Evolocumab Added to Statin Is Associated With Intracranial Atherosclerotic Plaque Regression Compared With Statin Alone

Background We aimed to investigate the effects of evolocumab, a proprotein convertase subtilisin/kexin type‐9 inhibitor for intensive lipid‐lowering, on intracranial atherosclerotic stenosis. Methods From a prospectively established high‐resolution magnetic resonance imaging database, consecutive patients with intracranial atherosclerotic stenosis (≥50%) with 2 detections of high‐resolution magnetic resonance imaging over 6 months were included in this retrospective analysis.
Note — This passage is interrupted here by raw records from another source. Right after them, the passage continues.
(** * DevOps Sentinel: the incident pipeline, embedded and verified

    A shallow embedding of the pipeline of the repository
    (message bus, health monitor, triage orchestrator, analysis engine,
    notification dispatcher) together with the properties its specification
    states about it.

    Conventions of the embedding.
    - Python [dict]s keyed by strings whose iteration order is irrelevant are
      [gmap string _]; dicts that are iterated (the pattern catalogue, the
      channel configuration) are association lists in insertion order.
    - Python [float]s are exact rationals ([Q]); [datetime]s are integers
      (microseconds since the epoch), [timedelta]s are differences of those.
    - Every reading of the wall clock and every generated identifier is an
      explicit argument of the function that makes it.
    - A Python exception is a value of [exn]; a function that may raise
      returns a [result].
    - Strings are byte strings; [str.lower] is ASCII lower-casing.
    - A dictionary passed between stages is a record of the fields the code
      reads from it, with [option] for a key that may be missing.
    - The embedding is of the bodies of the functions; the loading of the
      modules (imports, annotations) is not modelled. *)

From Stdlib Require Import Strings.Ascii Strings.String.
From Stdlib Require Import QArith Qminmax Qround Lqa.
From Stdlib Require Import Sorting.Sorted Sorting.Permutation.
From stdpp Require Import base option list strings pretty gmap fin_maps.

Local Open Scope Z_scope.

(** ** Python runtime: exceptions, results, string primitives *)

Module Py.

Inductive exn : Type :=
| ValueError (msg : string)
| TypeError (msg : string)
| UnboundLocalError (var : string)
| IndexError (msg : string)
| ZeroDivisionError
| AttributeError (msg : string)
| TimeoutError.

Inductive result (A : Type) : Type :=
| Ok (a : A)
| Raise (e : exn).
Arguments Ok {A} a.
Arguments Raise {A} e.

(** Sequencing: the first exception raised propagates ([x ← r; k]). *)
#[global] Instance result_ret : MRet result := fun A a => Ok a.
#[global] Instance result_bind : MBind result := fun A B k r =>
  match r with
  | Ok a => k a
  | Raise e => Raise e
  end.

(** [str(e)] for the exceptions the pipeline stringifies (the wording of
    [UnboundLocalError] is that of CPython 3.11 and later). *)
Definition str_exn (e : exn) : string :=
  match e with
  | ValueError m => m
  | TypeError m => m
  | IndexError m => m
  | UnboundLocalError v =>
      "cannot access local variable '" +:+ v +:+
      "' where it is not associated with a value"
  | ZeroDivisionError => "division by zero"
  | AttributeError m => m
  | TimeoutError => ""
  end.

(** Truthiness of an [Optional[str]]: [None] and the empty string are falsy. *)
Definition truthy_str (o : option string) : bool :=
  match o with
  | None => false
  | Some EmptyString => false
  | Some _ => true
  end.

(** [needle in hay] on strings. *)
Fixpoint contains (needle hay : string) : bool :=
  String.prefix needle hay ||
  match hay with
  | EmptyString => false
  | String _ rest => contains needle rest
  end.

Definition lower_ascii (c : ascii) : ascii :=
  let n := nat_of_ascii c in
  if (Nat.leb 65 n && Nat.leb n 90)%bool then ascii_of_nat (n + 32) else c.

Fixpoint lower (s : string) : string :=
  match s with
  | EmptyString => EmptyString
  | String c rest => String (lower_ascii c) (lower rest)
  end.

(** [sep.join(parts)]. *)
Fixpoint join (sep : string) (parts : list string) : string :=
  match parts with
  | [] => EmptyString
  | [p] => p
  | p :: rest => p +:+ sep +:+ join sep rest
  end.

End Py.
Import Py.

(** ** Message bus ([src/shared/messaging.py]) *)

Module Messaging.

Inductive MessageType : Type :=
| HEALTH_CHECK_FAILURE
| TRIAGE_REQUEST
| TRIAGE_RESPONSE
| ANALYSIS_REQUEST
| ANALYSIS_RESPONSE
| NOTIFICATION_REQUEST
| NOTIFICATION_SENT
| INCIDENT_RESOLVED.

#[global] Instance MessageType_eq_dec : EqDecision MessageType.
Proof. solve_decision. Defined.

(** [MessageType.value]. *)
Definition value (t : MessageType) : string :=
  match t with
  | HEALTH_CHECK_FAILURE => "health_check_failure"
  | TRIAGE_REQUEST => "triage_request"
  | TRIAGE_RESPONSE => "triage_response"
  | ANALYSIS_REQUEST => "analysis_request"
  | ANALYSIS_RESPONSE => "analysis_response"
  | NOTIFICATION_REQUEST => "notification_request"
  | NOTIFICATION_SENT => "notification_sent"
  | INCIDENT_RESOLVED => "incident_resolved"
  end.

Definition all_types : list MessageType :=
  [HEALTH_CHECK_FAILURE; TRIAGE_REQUEST; TRIAGE_RESPONSE; ANALYSIS_REQUEST;
   ANALYSIS_RESPONSE; NOTIFICATION_REQUEST; NOTIFICATION_SENT;
   INCIDENT_RESOLVED].

(** The enum constructor [MessageType(s)]: lookup by value, [ValueError]
    when no member has that value. *)
Definition MessageType_of_value (s : string) : result MessageType :=
  match List.find (fun t => String.eqb (value t) s) all_types with
  | Some t => Ok t
  | None => Raise (ValueError ("'" +:+ s +:+ "' is not a valid MessageType"))
  end.

Section Bus.

(** The payload ([data: Dict[str, Any]]) is opaque to the bus. *)
Context {Data : Type}.

Record Message : Type := mkMessage {
  id : string;
  type : MessageType;
  sender : string;
  recipient : string;
  timestamp : Z;
  data : Data;
  correlation_id : option string;
  requires_response : bool;
  response_timeout : Z
}.

Record MessageQueue : Type := mkQueue {
  queues : gmap string (list Message);
  delivered_messages : gmap string Message;
  pending_responses : gmap (option string) Message
}.

Definition empty_queue : MessageQueue :=
  {| queues := ∅; delivered_messages := ∅; pending_responses := ∅ |}.

(** [MessageQueue.send_message]: none of the dictionary and list operations
    of the [try] block can raise, so the [except] branch is never taken. *)
Definition send_message (q : MessageQueue) (m : Message) : bool * MessageQueue :=
  let inbox := default [] (queues q !! recipient m) in
  let qs := <[recipient m := inbox ++ [m]]> (queues q) in
  let dm := <[id m := m]> (delivered_messages q) in
  let pr := if requires_response m
            then <[correlation_id m := m]> (pending_responses q)
            else pending_responses q in
  (true, {| queues := qs; delivered_messages := dm; pending_responses := pr |}).

(** [MessageQueue.receive_messages]: copy, then clear, the inbox. *)
Definition receive_messages (q : MessageQueue) (agent_name : string)
  : list Message * MessageQueue :=
  match queues q !! agent_name with
  | None => ([], q)
  | Some msgs =>
      (msgs, {| queues := <[agent_name := []]> (queues q);
                delivered_messages := delivered_messages q;
                pending_responses := pending_responses q |})
  end.

(** [MessageQueue.send_response]. [mid] is the generated message id and
    [now] the clock reading.  Python evaluates the keyword arguments of
    [Message(...)] in order, so the enum lookup comes after the id. *)
Definition send_response (q : MessageQueue) (original_message : Message)
    (response_data : Data) (mid : string) (now : Z)
  : result bool * MessageQueue :=
  if negb (truthy_str (correlation_id original_message)) then (Ok false, q)
  else
    match MessageType_of_value (value (type original_message) +:+ "_response") with
    | Raise e => (Raise e, q)
    | Ok ty =>
        let response_message :=
          {| id := mid;
             type := ty;
             sender := recipient original_message;
             recipient := sender original_message;
             timestamp := now;
             data := response_data;
             correlation_id := correlation_id original_message;
             requires_response := false;
             response_timeout := 300 |} in
        let '(b, q') := send_message q response_message in
        (Ok b, q')
    end.

(** The response tag that belongs to a request tag. *)
Definition response_tag (t : MessageType) : option MessageType :=
  match t with
  | TRIAGE_REQUEST => Some TRIAGE_RESPONSE
  | ANALYSIS_REQUEST => Some ANALYSIS_RESPONSE
  | NOTIFICATION_REQUEST => Some NOTIFICATION_SENT
  | _ => None
  end.
Lemma for_each_after {A S} evs (g : gen F A) (body : S -> A -> result S) acc :
  for_each (gen_after evs g) body acc
  = (evs ++ (for_each g body acc).1, (for_each g body acc).2).
Proof.
  destruct g as [evs'|evs' e|evs' a k]; simpl; try reflexivity.
  destruct (body acc a) as [acc'|e]; simpl; [|reflexivity].
  destruct (for_each k body acc') as [evs'' r]. simpl.
  rewrite app_assoc. reflexivity.
Qed.

Lemma generate_calls_app (l1 l2 : list (event F)) :
  generate_calls (l1 ++ l2) = generate_calls l1 ++ generate_calls l2.
Proof.
  induction l1 as [|ev l1 IH]; simpl; [reflexivity|].
  destruct ev; simpl; rewrite IH; reflexivity.
Qed.

Lemma for_each_no_generate {A S} (g : gen F A) (body : S -> A -> result S) acc :
  generate_calls (gen_events g) = [] ->
  generate_calls (for_each g body acc).1 = [].
Proof.
  revert acc. induction g as [evs|evs e|evs a k IH]; intros acc Hg; simpl in *;
    try assumption.
  rewrite generate_calls_app in Hg. apply app_eq_nil in Hg as [Hevs Hk].
  destruct (body acc a) as [acc'|e]; simpl; [|assumption].
  specialize (IH acc' Hk). destruct (for_each k body acc') as [evs' r]. simpl in *.
  rewrite generate_calls_app, Hevs, IH. reflexivity.
Qed.

(** *** Fragments *)

Lemma wf_fragment_truthy (frag : pyval F) s :
  first_choice_text frag s -> py_truthy frag = true.
Proof. intros (d & choice & others & -> & Hch & _). eapply dict_truthy_lookup, Hch. Qed.

Lemma wf_fragment_chunk (frag : pyval F) s :
  first_choice_text frag s ->
  exists info, Xinference._stream_response_to_generation_chunk frag
               = Ok {| Xinference.text := s; Xinference.generation_info := Some info |}.
Proof.
  intros (d & choice & others & -> & Hch & Htext).
  eexists. unfold Xinference._stream_response_to_generation_chunk.
  rewrite (dict_get_Some _ _ _ _ Hch). cbn [py_truthy length bool_decide].
  cbn [py_getitem0 rbind]. rewrite (dict_get_Some _ _ _ _ Htext).
  reflexivity.
Qed.

Lemma wf_fragment_generate_step (frag : pyval F) s run_manager rest :
  first_choice_text frag s ->
  exists evs, Xinference.generate_loop run_manager (frag :: rest)
              = GYield evs (PStr s) (Xinference.generate_loop run_manager rest).
Proof.
  intros (d & choice & others & -> & Hch & Htext).
  eexists. cbn [Xinference.generate_loop].
  rewrite (dict_get_Some _ _ _ _ Hch). cbn [py_truthy length bool_decide].
  cbn [py_getitem0]. rewrite (dict_get_Some _ _ _ _ Htext).
  reflexivity.
Qed.

Lemma not_mapping_fragment (frag : pyval F) :
  first_choice_not_mapping frag ->
  py_truthy frag = true
  /\ Xinference._stream_response_to_generation_chunk frag
     = Raise (TypeError "choice type error!")
  /\ forall run_manager rest,
       Xinference.generate_loop run_manager (frag :: rest)
       = Xinference.generate_loop run_manager rest.
Proof.
  intros (d & c & others & -> & Hch & Hc).
  split; [eapply dict_truthy_lookup, Hch|]. split.
  - unfold Xinference._stream_response_to_generation_chunk.
    rewrite (dict_get_Some _ _ _ _ Hch). cbn [py_truthy length bool_decide].
    cbn [py_getitem0 rbind].
    destruct c; try reflexivity. exfalso. eapply Hc. reflexivity.
  - intros run_manager rest. cbn [Xinference.generate_loop].
    rewrite (dict_get_Some _ _ _ _ Hch). cbn [py_truthy length bool_decide].
    cbn [py_getitem0].
    destruct c; try reflexivity. exfalso. eapply Hc. reflexivity.
Qed.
Eligible patients were grouped by treatment: evolocumab add‐on (evolocumab + ) versus no evolocumab (evolocumab − ). The primary outcome was plaque response (plaque regression >5%). Secondary outcomes included the percentage of changes in plaque burden and stenosis degree. Logistic and linear regression analyses were used to estimate the association between evolocumab use and the above outcomes in both the general and subgroup (intensive versus nonintensive statin) analyses. Results Among 179 statin‐treated patients (50 evolocumab + , 129 evolocumab − ), evolocumab add‐on therapy was associated with higher plaque response (68.0% versus 34.1%), greater plaque burden reduction (median [interquartile range]: −8.2% [−11.4%, −1.8%] versus –1.9% [−6.7%, 4.4%]), and stenosis degree reduction (−15.3% [−33.7%, −1.3%] versus –5.4% [−25.8%, 12.3%]). Adjusted regression analyses showed significant associations between evolocumab use and plaque response (odds ratio [95% CI], 6.67 [2.80, 16.91]), plaque burden reduction (estimate [95% CI], −7.0% [−11.5%, −2.5%]), and stenosis degree reduction (estimate [95% CI], −20.3% [−31.7%, −7.0%]). Subgroup analyses according to background statin intensity showed consistent associations. Conclusions Evolocumab add‐on therapy over 6 months was associated with intracranial atherosclerotic plaque regression compared with statin therapy alone. However, given the retrospective design and potential between‐group differences, these findings require further confirmation in prospective randomized controlled studies.